[[ DATA TO PROCESS open ]]
(** The playback effect: the interval runs only while [isPlaying]. *)
Definition playback (st : State) : State :=
  if isPlaying st then tick st else st.

(** [n] timer periods in a row. *)
Definition playbackN (n : nat) (st : State) : State :=
  Nat.iter n playback st.

Definition handlePlayPause (st : State) : State :=
  {| isRangeMode := isRangeMode st; isPlaying := negb (isPlaying st);
     currentValue := currentValue st; rangeValue := rangeValue st;
     playSpeed := playSpeed st |}.

Definition handleSkipBack (st : State) : State :=
  if isRangeMode st
  then
    {| isRangeMode := isRangeMode st; isPlaying := isPlaying st;
       currentValue := currentValue st;
       rangeValue := (Z.max (fst (rangeValue st) - 24) 0,
                      Z.max (snd (rangeValue st) - 24) 24);
       playSpeed := playSpeed st |}
  else
    {| isRangeMode := isRangeMode st; isPlaying := isPlaying st;
       currentValue := Z.max (currentValue st - 24) 0;
       rangeValue := rangeValue st;
       playSpeed := playSpeed st |}.

Definition handleSkipForward (st : State) : State :=
  if isRangeMode st
  then
    {| isRangeMode := isRangeMode st; isPlaying := isPlaying st;
       currentValue := currentValue st;
       rangeValue := (Z.min (fst (rangeValue st) + 24) (maxHours - 24),
                      Z.min (snd (rangeValue st) + 24) maxHours);
       playSpeed := playSpeed st |}
  else
    {| isRangeMode := isRangeMode st; isPlaying := isPlaying st;
       currentValue := Z.min (currentValue st + 24) maxHours;
       rangeValue := rangeValue st;
       playSpeed := playSpeed st |}.

(** The window the slider reports to the page. *)
Definition window (st : State) : Z * Z :=
  if isRangeMode st then rangeValue st else (currentValue st, currentValue st).

(** The slider keeps its values ordered and inside [0 .. maxHours]. *)
Definition inHorizon (st : State) : Prop :=
  0 <= currentValue st <= maxHours
  /\ 0 <= fst (rangeValue st) <= snd (rangeValue st)
  /\ snd (rangeValue st) <= maxHours.

End TimelineSlider.

(** ** The page wiring: MapView callbacks reach the Index handlers *)

Module Dashboard.

Section Wiring.

Variable getDateFromHour : Z -> string.

Definition deliver (st : Index.State) (e : MapView.Effect) : Index.State :=
  match e with
  | MapView.onPolygonCreate polygon =>
      fst (Index.handlePolygonCreate getDateFromHour st polygon)
  | MapView.onPolygonDelete target => Index.handlePolygonDelete st target
  | _ => st
  end.

(** The Finish button: [finishDrawing] runs against the page's polygons and
    its callbacks update the page. *)
Definition clickFinish (now : Z) (page : Index.State) (view : MapView.State)
  : Index.State * MapView.State :=
  let '(view', effects) := MapView.finishDrawing (Index.polygons page) now view in
  (foldl deliver page effects, view').

End Wiring.

End Dashboard.

(** ** Handlers applied in turn *)

Module Session.

Import UseWeatherData.




(** The Delete button: [deleteSelectedPolygon] and the page's
    [handlePolygonDelete] behind [onPolygonDelete]. *)
Definition clickDelete (page : Index.State) (view : MapView.State)
  : Index.State * MapView.State :=
  let '(view', effects) := MapView.deleteSelectedPolygon view in
  (foldl (fun st e => match e with
                      | MapView.onPolygonDelete target =>
                          Index.handlePolygonDelete st target
                      | _ => st
                      end) page effects,
   view').

End Session.

(** ** components/dashboard/DashboardMetrics.tsx: the reducer *)

Module DashboardMetrics.

Inductive Trend : Type := up | down | neutral.

(** The [icon] node is presentation only and left out. *)
Record DashboardMetric : Type := {
  id : string;
  title : string;
  value : string;
  change : string;
  trend : Trend;
  color : string
}.

Record DashboardState : Type := {
  selectedDatasets : list string;
  timeRange : Z * Z;
  metrics : list DashboardMetric;
  polygonCount : nat;
  isLoading : bool
}.

(** An action, its [type] with the payload that type carries. *)
Inductive DashboardAction : Type :=
  | SET_TIME_RANGE (payload : Z * Z)
  | ADD_DATASET (payload : string)
  | REMOVE_DATASET (payload : string)
  | UPDATE_METRICS (payload : list DashboardMetric)
  | SET_LOADING (payload : bool)
  | INCREMENT_POLYGONS.

Definition initialState : DashboardState :=
  {| selectedDatasets := ["temperature_2m"];
     timeRange := (360, 384)%Z;
     metrics :=
       [ {| id := "total-regions"; title := "Total Regions"; value := "0";
            change := "+0%"; trend := neutral; color := "chart-1" |};
         {| id := "avg-temp"; title := "Avg Temperature"; value := "--°C";
            change := "--"; trend := neutral; color := "chart-2" |};
         {| id := "data-points"; title := "Data Points"; value := "0";
            change := "--"; trend := neutral; color := "chart-3" |};
         {| id := "active-sources"; title := "Active Sources"; value := "1";
            change := "+0%"; trend := neutral; color := "chart-4" |} ];
     polygonCount := 0;
     isLoading := false |}.

Definition dashboardReducer (state : DashboardState) (action : DashboardAction)
  : DashboardState :=
  match action with
  | SET_TIME_RANGE payload =>
      {| selectedDatasets := selectedDatasets state; timeRange := payload;
         metrics := metrics state; polygonCount := polygonCount state;
         isLoading := isLoading state |}
  | ADD_DATASET payload =>
      {| selectedDatasets := selectedDatasets state ++ [payload];
         timeRange := timeRange state;
         metrics := metrics state; polygonCount := polygonCount state;
         isLoading := isLoading state |}
  | REMOVE_DATASET payload =>
      {| selectedDatasets :=
           List.filter (fun ds => negb (String.eqb ds payload)) (selectedDatasets state);
         timeRange := timeRange state;
         metrics := metrics state; polygonCount := polygonCount state;
         isLoading := isLoading state |}
  | UPDATE_METRICS payload =>
      {| selectedDatasets := selectedDatasets state; timeRange := timeRange state;
         metrics := payload; polygonCount := polygonCount state;
         isLoading := isLoading state |}
  | SET_LOADING payload =>
      {| selectedDatasets := selectedDatasets state; timeRange := timeRange state;
         metrics := metrics state; polygonCount := polygonCount state;
         isLoading := payload |}
  | INCREMENT_POLYGONS =>
      let newCount := (polygonCount state + 1)%nat in
      let updatedMetrics :=
        map (fun metric =>
               if String.eqb (id metric) "total-regions"
               then {| id := id metric; title := title metric;
                       value := pretty newCount;
                       change := "+" +:+ pretty newCount;
                       trend := trend metric; color := color metric |}
               else metric)
            (metrics state) in
      {| selectedDatasets := selectedDatasets state; timeRange := timeRange state;
         metrics := updatedMetrics; polygonCount := newCount;
         isLoading := isLoading state |}
  end.

(** Actions dispatched one after the other. *)
Definition dispatchAll (state : DashboardState) (actions : list DashboardAction)
  : DashboardState :=
  foldl dashboardReducer state actions.

End DashboardMetrics.

(** ** The specification's wording, for comparison with the code *)

Module Spec.

Import UseWeatherData.

(** [clamp(x, lo, hi)] *)
Definition clamp (x lo hi : Z) : Z :=
  Z.min (Z.max x lo) hi.

(** The sample of a series at an hour index, read as a number. *)
Definition sample (series : list WeatherDataPoint) (field : Field) (i : Z) : Q :=
  if (i <? 0)%Z then 0%Q
  else match series !! Z.to_nat i with
       | Some point => Js.number_or_zero (get point field)
       | None => 0%Q
       end.

Definition total (xs : list Q) : Q :=
  foldr Qplus 0%Q xs.

(** The arithmetic mean of a list of numbers; the empty list yields 0. *)
Definition mean (xs : list Q) : Q :=
  match xs with
  | [] => 0%Q
  | _ :: _ => (total xs / inject_Z (Z.of_nat (length xs)))%Q
  end.

(** The mean of the samples over the inclusive index interval [lo .. hi];
    an empty interval yields 0. *)
Definition meanOver (series : list WeatherDataPoint) (field : Field) (lo hi : Z) : Q :=
  mean (map (sample series field) (seqZ lo (hi - lo + 1))).

(** Range mode as the specification words it: both ends of the window are
    clamped into [0 .. N-1]. *)
Definition rangeValue (series : list WeatherDataPoint) (field : Field)
    (windowStart windowEnd : Z) : Q :=
  let n := Z.of_nat (length series) in
  meanOver series field (clamp windowStart 0 (n - 1)) (clamp windowEnd 0 (n - 1)).

(** The predicate [(value, comparator, thresholdValue)] for the comparators
    the sidebar offers. *)
Definition satisfied (v : Q) (t : DataSourceSidebar.Threshold) : bool :=
  let tv := DataSourceSidebar.value t in
  let op := DataSourceSidebar.operator t in
  if String.eqb op "<" then Js.lt v tv
  else if String.eqb op "<=" then negb (Js.lt tv v)
  else if String.eqb op ">" then Js.lt tv v
  else if String.eqb op ">=" then negb (Js.lt v tv)
  else if String.eqb op "=" then Qeq_bool v tv
  else false.

(** The ordered threshold list of a data source: low, medium, high. *)
Definition thresholdList (ds : DataSourceSidebar.DataSource)
  : list DataSourceSidebar.Threshold :=
  let ts := DataSourceSidebar.thresholds ds in
  [DataSourceSidebar.low ts; DataSourceSidebar.medium ts; DataSourceSidebar.high ts].

(** The neutral default of the page. *)
Definition neutral : string := "#8b5cf6".

(** First match wins; the neutral default when nothing matches. *)
Definition firstMatch (ts : list DataSourceSidebar.Threshold) (v : Q) : string :=
  match List.find (satisfied v) ts with
  | Some t => DataSourceSidebar.color t
  | None => neutral
  end.

(** The data source a polygon is assigned to: the catalog entry whose
    field the polygon names. *)
Definition assignedSource (catalog : list DataSourceSidebar.DataSource)
    (polygon : Index.Polygon) : option DataSourceSidebar.DataSource :=
  List.find (fun ds => String.eqb (DataSourceSidebar.field ds) (Index.dataSource polygon))
            catalog.

(** The color the specification gives a polygon for a representative
    value. *)
Definition colorFor (catalog : list DataSourceSidebar.DataSource)
    (polygon : Index.Polygon) (v : Q) : string :=
  match assignedSource catalog polygon with
  | Some ds => firstMatch (thresholdList ds) v
  | None => neutral
  end.

(** The representative value of the recolor pass: the sample at the start
    of the window in Instant mode, the window average in Range mode. *)
Definition representative (single : bool) (series : list WeatherDataPoint)
    (polygon : Index.Polygon) (field : Field) (startHour endHour : Z) : Q :=
  if single
  then getValueAtTime series (Index.coordinates polygon) field startHour
  else getPolygonAverage series (Index.coordinates polygon) field startHour endHour.

(** The thresholds the catalog ships for temperature, in order. *)
Definition temperatureThresholds : list DataSourceSidebar.Threshold :=
  match DataSourceSidebar.availableDataSources with
  | temperature :: _ => thresholdList temperature
  | [] => []
  end.

End Spec.

(** ** Sample inputs *)

Module Sample.

Import UseWeatherData.

Definition point (t h w : Q) : WeatherDataPoint :=
  {| time := "2024-01-01T00:00";
     temperature_2m := t; relative_humidity_2m := h; wind_speed_10m := w |}.

(** A one-hour series. *)
Definition oneHour : list WeatherDataPoint := [point 5 50 12].

(** Three hours, every field equal to the hour's own number. *)
Definition threeHours : list WeatherDataPoint :=
  [point 20 20 20; point 8 8 8; point 26 26 26].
[[ DATA TO PROCESS closed ]]
> _DIRECTIONS FOR THIS TASK_
Copy out every line of the listing that contains the string "specification".

> _OUTPUT OF THE EXERCISE_
(** ** The specification's wording, for comparison with the code *)
(** Range mode as the specification words it: both ends of the window are
(** The color the specification gives a polygon for a representative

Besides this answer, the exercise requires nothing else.